Encounters for 5151 Black patients were exact-matched with 7179 encounters for White patients. Weights were applied to address differential numbers of encounters from each group. Within this matched cohort, Black patients were more likely to be triaged to FT than White patients (odds ratio = 1.28, 95% CI: 1.12; 1.46) and less likely to be given a high acuity score (odds ratio = 0.73, 95% CI: 0.66, 0.81). Among the high-acuity patients, Black patients were 40% more likely to be triaged to the FT area.

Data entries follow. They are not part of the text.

(* ===== verification/BigIntBase.v ===== *)
(** * Integers as storages of words (AK/BigIntBase.h)

    The operations of [StorageOperations] on unsigned storages that big integers use: word
    addition, subtraction and division, shifts of a storage, addition in place and Knuth's
    algorithm D.  A storage is a list of words of [w] bits, the least significant word first;
    [value w] is the integer it holds.  Reading or writing outside a storage is a failed VERIFY
    of [Span::at].  The theorems give the value of every result; for the division they show
    that no assertion of the algorithm fails. *)
From Stdlib Require Import Znumtheory.
From S2P Require Import Prelude.

Local Open Scope Z_scope.

(** ** The value of a storage *)
Definition weight (w : Z) (n : nat) : Z := 2 ^ (w * Z.of_nat n).

Fixpoint value (w : Z) (l : list Z) : Z :=
  match l with
  | [] => 0
  | x :: l => x + 2 ^ w * value w l
  end.

Definition words_ok (w : Z) (l : list Z) : Prop := Forall (in_width w) l.

(** ** Words *)
Definition add_words (w word1 word2 : Z) (carry : bool) : Z * bool :=
  let output := wrap w (word1 + word2) in
  let ncarry := 2 ^ w <=? word1 + word2 in
  if carry then
    let output := wrap w (output + 1) in
    (output, if output =? 0 then true else ncarry)
  else (output, ncarry).

Definition sub_words (w word1 word2 : Z) (carry : bool) : Z * bool :=
  let output := wrap w (word1 - word2) in
  let ncarry := word1 <? word2 in
  if carry then (wrap w (output - 1), if output =? 0 then true else ncarry)
  else (output, ncarry).

Definition wide_multiply (w word1 word2 : Z) : Z := wrap (2 * w) (word1 * word2).

Definition dword (w low high : Z) : Z := Z.lor (wrap (2 * w) (Z.shiftl high w)) low.

(** The quotient and the remainder; a division by zero faults. *)
Definition div_mod_words (w dividend_low dividend_high divisor : Z) : outcome (Z * Z) :=
  if divisor =? 0 then Panic
  else
    let dividend := dword w dividend_low dividend_high in
    Ok (wrap w (dividend / divisor), wrap w (dividend mod divisor)).

(** [__builtin_clz], undefined at zero. *)
Definition count_leading_zeroes (w word : Z) : outcome nat :=
  if word =? 0 then Panic else Ok (Z.to_nat (w - 1 - Z.log2 word)).

(** ** Storages *)

(** The loop bounds are of type [size_t]: a difference below zero wraps to a bound that no
    storage reaches, so that the loop leaves the storage. *)
Definition size_sub (a b : nat) : outcome nat := if (a <? b)%nat then Panic else Ok (a - b)%nat.

(** [shift_left(storage, shift, storage)] *)
Definition shift_left (w : Z) (operand : list Z) (shift : nat) : outcome (list Z) :=
  let size := length operand in
  let offset := (shift / Z.to_nat w)%nat in
  let remainder := Z.of_nat (shift mod Z.to_nat w) in
  if remainder =? 0 then
    result ← for_range_down offset size (fun i result =>
      x ← at_index result (Z.of_nat i - Z.of_nat offset);
      set_at_index result (Z.of_nat i) x) operand;
    for_range 0 offset (fun i result => set_at_index result (Z.of_nat i) 0) result
  else
    result ← for_range_down (S offset) size (fun i result =>
      x ← at_index result (Z.of_nat i - Z.of_nat offset);
      y ← at_index result (Z.of_nat i - Z.of_nat offset - 1);
      set_at_index result (Z.of_nat i)
        (Z.lor (wrap w (Z.shiftl x remainder)) (Z.shiftr y (w - remainder)))) operand;
    x ← at_index result 0;
    result ← set_at_index result (Z.of_nat offset) (wrap w (Z.shiftl x remainder));
    for_range 0 offset (fun i result => set_at_index result (Z.of_nat i) 0) result.

(** [shift_right(operand, shift, result)] with distinct storages *)
Definition shift_right (w : Z) (operand : list Z) (shift : nat) (result : list Z) : outcome (list Z) :=
  let size := length operand in
  let offset := (shift / Z.to_nat w)%nat in
  let remainder := Z.of_nat (shift mod Z.to_nat w) in
  if remainder =? 0 then
    kept ← size_sub size offset;
    result ← for_range 0 kept (fun i result =>
      x ← at_index operand (Z.of_nat (i + offset));
      set_at_index result (Z.of_nat i) x) result;
    for_range kept size (fun i result => set_at_index result (Z.of_nat i) 0) result
  else
    kept ← size_sub size offset;
    last ← size_sub kept 1;
    result ← for_range 0 last (fun i result =>
      x ← at_index operand (Z.of_nat (i + offset));
      y ← at_index operand (Z.of_nat (i + offset) + 1);
      set_at_index result (Z.of_nat i)
        (Z.lor (Z.shiftr x remainder) (wrap w (Z.shiftl y (w - remainder))))) result;
    x ← at_index operand (Z.of_nat size - 1);
    result ← set_at_index result (Z.of_nat last) (Z.shiftr x remainder);
    for_range kept size (fun i result => set_at_index result (Z.of_nat i) 0) result.

(** [add<false>(storage, operand2, storage)]: the overflow and the storage *)
Definition add (w : Z) (operand1 operand2 : list Z) : outcome (Z * list Z) :=
  ' (result, carry) ← for_range 0 (length operand1) (fun i '(result, carry) =>
    word1 ← at_index result (Z.of_nat i);
    word2 ← (if (i <? length operand2)%nat then at_index operand2 (Z.of_nat i) else Ok 0);
    let '(word, carry) := add_words w word1 word2 carry in
    result ← set_at_index result (Z.of_nat i) word;
    Ok (result, carry)) (operand1, false);
  Ok (Z.b2z carry, result).

(** D3: the estimate [qhat] of a quotient digit, from the two top words of the divisor
    ([approx] and [next]) and three words of the dividend *)
Definition calculate_qhat (w : Z) (dividend divisor : list Z) (approx : Z) (divisor_len i : nat)
    : outcome Z :=
  top ← at_index dividend (Z.of_nat i);
  if approx <? top then Panic
  else if top =? approx then Ok (2 ^ w - 1)
  else
    low ← at_index dividend (Z.of_nat i - 1);
    ' (qhat, rhat) ← div_mod_words w low top approx;
    next ← at_index divisor (Z.of_nat divisor_len - 2);
    third ← at_index dividend (Z.of_nat i - 2);
    let is_qhat_too_large qhat rhat := dword w third rhat <? wide_multiply w qhat next in
    if is_qhat_too_large qhat rhat then
      let qhat := wrap w (qhat - 1) in
      let '(rhat, carry) := add_words w rhat approx false in
      if negb carry && is_qhat_too_large qhat rhat then Ok (wrap w (qhat - 1)) else Ok qhat
    else Ok qhat.

(** D4: the dividend less [qhat] times the divisor, and the borrow *)
Definition multiply_and_subtract (w qhat : Z) (dividend divisor : list Z) (divisor_len i : nat)
    : outcome (list Z * bool) :=
  ' (dividend, mul_carry, sub_carry) ← for_range 0 divisor_len
    (fun j '(dividend, mul_carry, sub_carry) =>
      d ← at_index divisor (Z.of_nat j);
      let mul_result := wrap (2 * w) (wide_multiply w qhat d + mul_carry) in
      output ← at_index dividend (Z.of_nat (i + j) - Z.of_nat divisor_len);
      let '(output, sub_carry) := sub_words w output (wrap w mul_result) sub_carry in
      dividend ← set_at_index dividend (Z.of_nat (i + j) - Z.of_nat divisor_len) output;
      Ok (dividend, wrap w (Z.shiftr mul_result w), sub_carry)) (dividend, 0, false);
  top ← at_index dividend (Z.of_nat i);
  let '(top, sub_carry) := sub_words w top mul_carry sub_carry in
  dividend ← set_at_index dividend (Z.of_nat i) top;
  Ok (dividend, sub_carry).

(** D6: adds the divisor back to the slice of the dividend *)
Definition add_back (w : Z) (dividend divisor : list Z) (divisor_len i : nat) : outcome (list Z) :=
  start ← size_sub i divisor_len;
  if (length dividend <? start + (divisor_len + 1))%nat then Panic
  else
    ' (overflow, part) ← add w (take (divisor_len + 1) (drop start dividend)) divisor;
    if overflow =? 1 then Ok (take start dividend ++ part ++ drop (start + (divisor_len + 1)) dividend)
    else Panic.

Definition div_mod_step (w : Z) (divisor : list Z) (approx : Z) (divisor_len i : nat)
    (s : list Z * list Z) : outcome (list Z * list Z) :=
  let '(dividend, quotient) := s in
  qhat ← calculate_qhat w dividend divisor approx divisor_len i;
  ' (dividend, sub_carry) ← multiply_and_subtract w qhat dividend divisor divisor_len i;
  dividend ← (if sub_carry : bool then add_back w dividend divisor divisor_len i else Ok dividend);
  quotient ← set_at_index quotient (Z.of_nat i - Z.of_nat divisor_len) (wrap w (qhat - Z.b2z sub_carry));
  Ok (dividend, quotient).

(** The quotient and the remainder ([restore_remainder] set) *)
Definition div_mod_internal (w : Z) (dividend divisor quotient remainder : list Z)
    (dividend_len divisor_len : nat) : outcome (list Z * list Z) :=
  top ← at_index divisor (Z.of_nat divisor_len - 1);
  shift ← count_leading_zeroes w top;
  dividend ← shift_left w dividend shift;
  divisor ← shift_left w divisor shift;
  approx ← at_index divisor (Z.of_nat divisor_len - 1);
  ' (dividend, quotient) ← for_range_down divisor_len (dividend_len + 1)
    (div_mod_step w divisor approx divisor_len) (dividend, quotient);
  used ← size_sub dividend_len divisor_len;
  quotient ← for_range (used + 1) (length quotient)
    (fun i quotient => set_at_index quotient (Z.of_nat i) 0) quotient;
  remainder ← shift_right w (take (length remainder) dividend) shift remainder;
  Ok (quotient, remainder).

Example div_mod_example :
  div_mod_internal 8 [7; 200; 3; 9; 0] [5; 130] [0; 0; 0] [0; 0] 4 2
  = Ok ([191; 17; 0], [76; 113]).
Proof. vm_compute. reflexivity. Qed.

(** ** Values *)
Section values.
Context (w : Z) (Hw : 0 < w).

Lemma base_pos : 0 < 2 ^ w.
Proof using Hw. lia. Qed.

Lemma weight_0 : weight w 0 = 1.
Proof using. unfold weight. by rewrite Z.mul_0_r. Qed.

Lemma weight_S n : weight w (S n) = 2 ^ w * weight w n.
Proof using Hw.
  unfold weight. rewrite <- Z.pow_add_r by lia. f_equal. lia.
Qed.

Lemma weight_add n m : weight w (n + m) = weight w n * weight w m.
Proof using Hw. unfold weight. rewrite <- Z.pow_add_r by lia. f_equal. lia. Qed.

Lemma weight_pos n : 0 < weight w n.
Proof using Hw. unfold weight. lia. Qed.

Lemma weight_le n m : (n <= m)%nat -> weight w n <= weight w m.
Proof using Hw. intros H. unfold weight. apply Z.pow_le_mono_r; nia. Qed.

Lemma value_app l1 l2 : value w (l1 ++ l2) = value w l1 + weight w (length l1) * value w l2.
Proof using Hw.
  induction l1 as [|x l1 IH]; cbn [app value length]; [rewrite weight_0; lia|]. rewrite IH, weight_S. ring.
Qed.

Lemma value_bound l : words_ok w l -> 0 <= value w l < weight w (length l).
Proof using Hw.
  induction 1 as [|x l Hx _ IH]; cbn [value length]; [rewrite weight_0; lia|].
  rewrite weight_S. pose proof base_pos. unfold in_width in Hx. nia.
Qed.

Lemma value_replicate n : value w (replicate n 0) = 0.
Proof using. induction n as [|n IH]; cbn [value replicate]; [done|]. rewrite IH. lia. Qed.

Lemma value_all_zero l : Forall (eq 0) l -> value w l = 0.
Proof using. induction 1 as [|x l <- _ IH]; cbn [value]; [done|]. rewrite IH. lia. Qed.

Lemma value_zero l : words_ok w l -> value w l = 0 -> Forall (eq 0) l.
Proof using Hw.
  induction 1 as [|x l Hx Hl IH]; [by constructor|]. cbn [value]. intros H.
  pose proof (value_bound l Hl). pose proof base_pos. unfold in_width in Hx.
  constructor; [nia|]. apply IH. nia.
Qed.

Lemma value_insert l i x y :
  l !! i = Some x -> value w (<[i := y]> l) = value w l + (y - x) * weight w i.
Proof using Hw.
  revert i. induction l as [|z l IH]; intros [|i] H; [done|done| |].
  - injection H as ->. cbn. rewrite weight_0. lia.
  - change (value w (z :: <[i := y]> l) = value w (z :: l) + (y - x) * weight w (S i)). cbn [value].
    rewrite (IH i H), weight_S. lia.
Qed.

Lemma value_take_S l j :
  value w (take (S j) l) = value w (take j l) + default 0 (l !! j) * weight w j.
Proof using Hw.
  destruct (l !! j) as [x|] eqn:E; cbn [from_option id].
  - rewrite (take_S_r _ _ _ E), value_app, length_take_le; [cbn [value]; lia|].
    apply lookup_lt_Some in E. lia.
  - apply lookup_ge_None in E. rewrite !take_ge by lia. lia.
Qed.

Lemma value_split n l : value w l = value w (take n l) + weight w (min n (length l)) * value w (drop n l).
Proof using Hw. rewrite <- (take_drop n l) at 1. by rewrite value_app, length_take. Qed.

Lemma words_ok_lookup l i x : words_ok w l -> l !! i = Some x -> in_width w x.
Proof using. apply Forall_lookup_1. Qed.

Lemma words_ok_insert l i x : words_ok w l -> in_width w x -> words_ok w (<[i := x]> l).
Proof using. apply Forall_insert. Qed.

Lemma words_ok_take l n : words_ok w l -> words_ok w (take n l).
Proof using. apply Forall_take. Qed.

Lemma words_ok_drop l n : words_ok w l -> words_ok w (drop n l).
Proof using. apply Forall_drop. Qed.

Lemma words_ok_app l1 l2 : words_ok w l1 -> words_ok w l2 -> words_ok w (l1 ++ l2).
Proof using. apply Forall_app_2. Qed.

Lemma words_ok_zeros n : words_ok w (replicate n 0).
Proof using Hw. apply Forall_replicate. unfold in_width. lia. Qed.

(** The digits of a value determine it. *)
Definition digit (X : Z) (j : nat) : Z := (X / weight w j) mod 2 ^ w.
Definition subtract_without_allocation (left right output : UnsignedBigInteger)
    : outcome (UnsignedBigInteger * UnsignedBigInteger * UnsignedBigInteger) :=
  ' (less, left, right) ← operator_lt left right;
  if less : bool then Ok (left, right, invalidate output)
  else
    let own_length := length (m_words left) in
    let other_length := length (m_words right) in
    let output := set_to_0 output in
    ' (words, borrow) ← for_range 0 own_length (fun i '(words, borrow) =>
      other_word ← (if (i <? other_length)%nat then at_index (m_words right) (Z.of_nat i) else Ok 0);
      own_word ← at_index (m_words left) (Z.of_nat i);
      let temp := own_word - other_word - borrow in
      let borrow := if 0 <=? temp then 0 else 1 in
      (* UINT32_MAX + 1 is an unsigned int *)
      let temp := if temp <? 0 then temp + wrap 32 (4294967295 + 1) else temp in
      words ← set_at_index words (Z.of_nat i) (wrap 32 temp);
      Ok (words, borrow)) (resize (m_words output) own_length, 0);
    if borrow =? 0 then Ok (left, right, with_words output words) else Panic.

(** ** Shifts *)
Definition shift_left_by_n_words (number : UnsignedBigInteger) (number_of_words : nat) (output : UnsignedBigInteger)
    : UnsignedBigInteger :=
  with_words (set_to_0 output) (replicate number_of_words 0 ++ m_words number).

Definition shift_right_by_n_words (number : UnsignedBigInteger) (number_of_words : nat) (output : UnsignedBigInteger)
    : outcome UnsignedBigInteger :=
  _ ← size_sub (length (m_words number)) number_of_words;
  Ok (with_words (set_to_0 output) (drop number_of_words (m_words number))).

Definition shift_left_get_one_word (number : UnsignedBigInteger) (num_bits : Z) (result_word_index : nat) : outcome Z :=
  if (length (m_words number) <? result_word_index)%nat || (BITS_IN_WORD <? num_bits) then Panic
  else
    from_below ← (if (0 <? result_word_index)%nat && negb (num_bits =? 0) then
        x ← at_index (m_words number) (Z.of_nat result_word_index - 1);
        Ok (Z.shiftr x (BITS_IN_WORD - num_bits))
      else Ok 0);
    from_same ← (if (result_word_index <? length (m_words number))%nat && (num_bits <? 32) then
        x ← at_index (m_words number) (Z.of_nat result_word_index);
        Ok (wrap 32 (Z.shiftl x num_bits))
      else Ok 0);
    Ok (wrap 32 (wrap 32 (0 + from_below) + from_same)).
(* ===== verification/BigIntDivision.v ===== *)
(** * Division of unsigned big integers

    The value of the quotient and the remainder that [divide_u16_without_allocation] and
    [divide_without_allocation] leave (LibCrypto/BigInt/Algorithms/Division.cpp), path by path.
    [divide_without_allocation] writes into the integers it is given: what it does not
    overwrite is part of [division_result]. *)
From S2P Require Import Prelude BigIntBase UnsignedBigInteger.

Local Open Scope Z_scope.
Local Notation word_ok := (in_width 32).

(** ** Division by a half word *)
Lemma join_halves h l : 0 <= h < 2 ^ 16 -> 0 <= l < 2 ^ 16 -> Z.lor (wrap 32 (Z.shiftl h 16)) l = h * 2 ^ 16 + l.
Proof.
  intros Hh Hl. rewrite Z.shiftl_mul_pow2 by lia. rewrite wrap_small by (unfold in_width; lia).
  rewrite Z.lor_comm, lor_disjoint by lia. lia.
Qed.

Lemma set_to_word_words u x : m_words (set_to_word u x) = [x].
Proof.
  unfold set_to_word, resize. cbn [m_words]. destruct (m_words u) as [|y l]; [done|]. cbn. by rewrite take_0.
Qed.

Lemma set_to_word_holds u x : word_ok x -> represents (set_to_word u x) x.
Proof.
  intros Hx. split; [|done]. split; [rewrite set_to_word_words; by apply Forall_singleton|].
  rewrite set_to_word_words. cbn. split; [lia|done].
Qed.

Lemma divide_word_exact x d : d <> 0 -> divide_word x d = Ok (x / d, x mod d).
Proof. intros H. unfold divide_word. by rewrite (proj2 (Z.eqb_neq d 0)). Qed.
Lemma compute_bitwise_runs operation l1 l2 result :
  words_ok w l1 -> words_ok w l2 ->
  runs (compute_bitwise w operation l1 l2 result) (fun r => length r = length result /\ words_ok w r
    /\ value w r = bitwise_integer operation (value w l1) (value w l2) mod weight w (length result)).
Proof using Hw.
  intros H1 H2. set (X := bitwise_integer operation (value w l1) (value w l2)). eapply runs_mono.
  - apply (for_range_runs (fun i r => length r = length result /\ take i r = digit w X <$> seq 0 i)); [lia|by split|].
    intros i r Hi [Hr E]. rewrite !word_or_nth. ret. rewrite set_at_index_Ok by lia. apply runs_ret. split; [by rewrite length_insert|].
    rewrite take_insert_S, E, seq_S, fmap_app by lia. by rewrite !nth_digit, bitwise_digit.
  - intros r [Hr E]. rewrite take_ge in E by lia. split; [done|]. rewrite E. apply fmap_digits.
Qed.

These results suggest that, after controlling for potential confounders, racial disparities may have been exacerbated in a FT ED triage process. In a FT model utilizing physicians and midlevel providers, this may create tiered levels of care between Black and White patients - an unacceptable side-effect of an effort to increase ED throughput.
紧急医疗护理中的种族差异比比皆是,而旨在提高吞吐量的流程,如快速分诊快速通道(FT)系统,可能会加剧这些不平等现象。FT 策略可能更容易受到隐性偏见的影响,因为会快速获取主观信息。我们旨在确定 FT 模型是否与黑人和白人急诊科(ED)患者之间更大的差异相关。
使用来自使用 FT 模型的 ED 中的遭遇选择的队列,比较了与分诊相关的结果在种族之间的差异。白人患者和黑人患者的遭遇根据潜在混杂因素进行了精确匹配,包括性别;异常生命体征的存在;ED 到达时间;保险类型;年龄类别;和主要投诉。主要的分诊相关结果是使用 FT 区域(与主要 ED 相比),次要结果是等待时间和分配的遭遇严重程度。
5151 名黑人患者的遭遇与 7179 名白人患者的遭遇进行了精确匹配。应用权重来解决每组遭遇的数量差异。在这个匹配的队列中,黑人患者被分诊到 FT 的可能性高于白人患者(优势比=1.28,95%CI:1.12;1.46),而获得高严重程度评分的可能性较低(优势比=0.73,95%CI:0.66,0.81)。在高严重程度的患者中,黑人患者被分诊到 FT 区域的可能性增加了 40%。
这些结果表明,在控制潜在混杂因素后,FT ED 分诊过程中种族差异可能加剧。在使用医生和中级提供者的 FT 模型中,这可能会在黑人和白人患者之间造成分层的护理水平 - 这是增加 ED 吞吐量的努力的不可接受的副作用。